Task item. The listing below holds a line with "A shallow embedding" and a later line with "- returns a". Write out those two lines and every line between them, exactly, and nothing else.

━━━━━━━━━━

(** * arch_install.py: an interactive Arch Linux installer

    A shallow embedding of [arch_install.py] and the properties of its
    partition planner, filesystem preparer, mount orchestrator, bootloader
    installer, system configurator and top-level flow.

    The script is a sequence of external effects (shell commands, pyparted
    calls, prompts, prints, file writes).  Every function of the script is
    embedded as a computation in a small monad that
    - receives the history of events that happened before it started,
    - receives the answers the operator has not typed yet,
    - returns a value or raises a Python exception,
    - reports the events it performed, oldest first.
    What the outside world answers (exit status of a command, geometry of a
    device, whether pyparted accepts a request) is read from a [World]. *)

From Stdlib Require Import String Ascii List ZArith NArith Lia Bool DecimalString.
Import ListNotations.
Local Open Scope list_scope.
Local Open Scope string_scope.

(** ** Python strings *)

Module Py.

Definition nl : string := String (ascii_of_nat 10) EmptyString.

(** [str.isspace] on the ASCII range: TAB, LF, VT, FF, CR, FS, GS, RS, US
    and the blank. *)
Definition is_space (c : ascii) : bool :=
  let n := nat_of_ascii c in
  (Nat.leb 9 n && Nat.leb n 13) || (Nat.leb 28 n && Nat.leb n 32).

Fixpoint lstrip (s : string) : string :=
  match s with
  | EmptyString => EmptyString
  | String c r => if is_space c then lstrip r else s
  end.

Fixpoint rstrip (s : string) : string :=
  match s with
  | EmptyString => EmptyString
  | String c r =>
      match rstrip r with
      | EmptyString => if is_space c then EmptyString else String c EmptyString
      | r' => String c r'
      end
  end.

(** [s.strip()] *)
Definition strip (s : string) : string := rstrip (lstrip s).

(** [s or d] *)
Definition or_else (s d : string) : string :=
  match s with EmptyString => d | _ => s end.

━━━━━━━━━━

Exercise solution.
    A shallow embedding of [arch_install.py] and the properties of its
    partition planner, filesystem preparer, mount orchestrator, bootloader
    installer, system configurator and top-level flow.

    The script is a sequence of external effects (shell commands, pyparted
    calls, prompts, prints, file writes).  Every function of the script is
    embedded as a computation in a small monad that
    - receives the history of events that happened before it started,
    - receives the answers the operator has not typed yet,
    - returns a value or raises a Python exception,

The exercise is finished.